Ketika Belanda melancarkan Agresi Militer Pertama (1947) dan Kedua (1948) dengan dalih "aksi polisionil" untuk mengembalikan ketertiban, Indonesia berada dalam posisi yang sangat rentan. Dunia internasional, khususnya negara-negara Barat, cenderung berhati-hati dalam menanggapi klaim kemerdekaan Indonesia, seringkali karena ikatan ekonomi dan politik dengan Belanda. Di sinilah Uni Soviet tampil sebagai salah satu pembela paling gigih bagi Republik Indonesia.

Delegasi Uni Soviet di PBB secara konsisten dan vokal mengangkat masalah agresi militer Belanda. Mereka tidak segan-segan mengecam tindakan militer Belanda sebagai pelanggaran kedaulatan dan menuntut PBB untuk segera menghentikannya. Berkali-kali, Uni Soviet mendesak Dewan Keamanan PBB untuk mengambil tindakan tegas, bahkan mengusulkan resolusi-resolusi yang jauh lebih kuat dibandingkan negara lain pada saat itu. Mereka secara terang-terangan mendukung hak Indonesia untuk menentukan nasib sendiri dan mendesak komunitas internasional untuk mengakui kemerdekaan Indonesia.

Dukungan Uni Soviet ini sangat penting karena memberikan tekanan diplomatik yang luar biasa terhadap Belanda dan sekutunya. Suara Uni Soviet di PBB, sebagai salah satu kekuatan besar dunia dan anggota tetap Dewan Keamanan, tidak bisa diabaikan. Ini membantu menggeser opini publik internasional dan mendorong PBB untuk lebih serius menangani konflik Indonesia-Belanda, yang pada akhirnya berujung pada Konferensi Meja Bundar dan pengakuan kedaulatan Indonesia.

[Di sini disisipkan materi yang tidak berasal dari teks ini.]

(* ===== verification/FdRefs.v ===== *)
(** * Descriptors and open files across processes

    Every handler of sysfile.c, and [fork], [exit] and [wait] of proc.c, keep
    the reference count of each open file equal to the number of descriptors
    that refer to it. *)

From S2P Require Import Prelude Riscv Spinlock Sleeplock Mem CString Kalloc Vm Block Uart Console Printf BufCache TxnDisk Keeps Fs File Proc ProcTable Syscall FileSys Exec Sysfile FdView FdFile.

Definition pview (q : proc) : procstate * list Z := (p_state q, p_ofile q).

Section refs.
Context {T : Type} `{TD : TxnDisk T} `{L : Layout}.
Variables de name lit elf ph path new dot dotdot : Z.
Variable stpad : bytes.
Variable devsw_read : Z -> option (Z -> Z -> K (fls T) Z).
Variable devsw_write : Z -> option (Z -> Z -> K (fls T) Z).
(** A driver does not touch the table of open files. *)
Hypothesis read_quiet : forall i r, devsw_read i = Some r -> forall a n, quietf (r a n).
Hypothesis write_quiet : forall i w, devsw_write i = Some w -> forall a n, quietf (w a n).
Variables (forkret_addr : Z) (initcode : bytes).
#[local] Instance FO : FileOps (fls T) := file_ops de name lit.
Abbreviation P := (K (prs (fls T))).
Abbreviation sw := (ksleep (S := prs (fls T)) 0).
Implicit Types (s : prs (fls T)).

Definition pviews s : list (procstate * list Z) := map pview (r_procs s).
Definition view s : fview := V (pviews s) (r_fs s).

Lemma view_proc s p : proc_of (view s) p = pview (pat s p).
Proof. apply (nthZ_map pview proc0). Qed.
Lemma view_fd s p fd : fd_of (view s) p fd = nthZ null (p_ofile (pat s p)) fd.
Proof. unfold fd_of. by rewrite view_proc. Qed.
Lemma view_file s f : file_of (view s) f = entry (fat (r_fs s) f).
Proof. apply (nthZ_map entry file0). Qed.
Lemma view_upd s p q : view (set_procs (updZ (r_procs s) p q) s) = put_proc p (pview q) (view s).
Proof. unfold view, V, put_proc, pviews. cbn. by rewrite map_updZ. Qed.

(** ** Code that moves no reference *)

Definition at_ (v : fview) (c : Z) s : Prop := view s = v /\ r_cur s = c.
Definition quiet {A} (m : P A) : Prop := forall v c, keeps (at_ v c) m.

Niat Awal Jalinan Diplomatik: Respon Cepat Soekarno

Jauh sebelum dukungan vokal Uni Soviet di PBB, bibit-bibit hubungan bilateral sudah mulai tumbuh. Pada rapat 1 Mei 1946 di Yogyakarta, Presiden Soekarno sendiri secara eksplisit telah menyatakan kesiapan Indonesia untuk menjalin hubungan diplomatik dengan Uni Soviet. Ia bahkan menyampaikan niat untuk segera mendirikan perwakilan diplomatik di sana.

Pernyataan Soekarno ini menunjukkan visi jauh ke depan dari pemimpin Indonesia untuk tidak hanya bergantung pada dukungan Barat, tetapi juga membuka diri terhadap kekuatan lain yang memiliki kepentingan strategis berbeda. Bagi Indonesia yang baru lahir dan sedang berjuang untuk eksistensinya, mendapatkan pengakuan dari negara adidaya seperti Uni Soviet adalah sebuah legitimasi penting di mata dunia. Langkah ini juga menunjukkan bahwa Indonesia berusaha menerapkan politik luar negeri bebas aktif sejak awal, dengan tidak memihak pada satu blok kekuatan saja.

Hambatan Awal: Gejolak Domestik dan Agresi Militer

Meskipun niat baik untuk menjalin hubungan diplomatik secara penuh sudah ada, implementasinya tidak berjalan mulus. Ada beberapa hambatan signifikan yang menunda realisasi pembukaan perwakilan diplomatik:

  • Peristiwa Madiun (1948): Pemberontakan yang dipimpin oleh Partai Komunis Indonesia (PKI) di Madiun menciptakan situasi politik dalam negeri yang sangat tidak stabil. Pemerintah Indonesia, di bawah kepemimpinan Soekarno dan Hatta, harus memprioritaskan penumpasan pemberontakan ini. Peristiwa ini juga menimbulkan kekhawatiran di kalangan internasional, dan tentu saja, memperlambat proses penjajakan hubungan dengan Uni Soviet.
  • Agresi Militer Belanda: Agresi Belanda yang berkelanjutan memaksa pemerintah Indonesia untuk fokus pada perjuangan fisik dan diplomasi darurat di PBB. Sumber daya dan perhatian politik tercurah untuk menghadapi ancaman eksistensial ini, menunda upaya formalisasi hubungan diplomatik dengan negara-negara lain, termasuk Uni Soviet.

Namun, meskipun ada hambatan-hambatan ini, semangat untuk menjalin hubungan tetap membara. Kontak-kontak tidak resmi dan dukungan Uni Soviet di PBB terus berlanjut. Ini menjadi fondasi kuat yang kemudian memungkinkan terjalinnya hubungan diplomatik yang erat antara Indonesia dan Uni Soviet pada era 1950-an dan awal 1960-an, sebuah periode yang juga sarat dengan kisah-kisah tak terduga dalam sejarah kedua negara.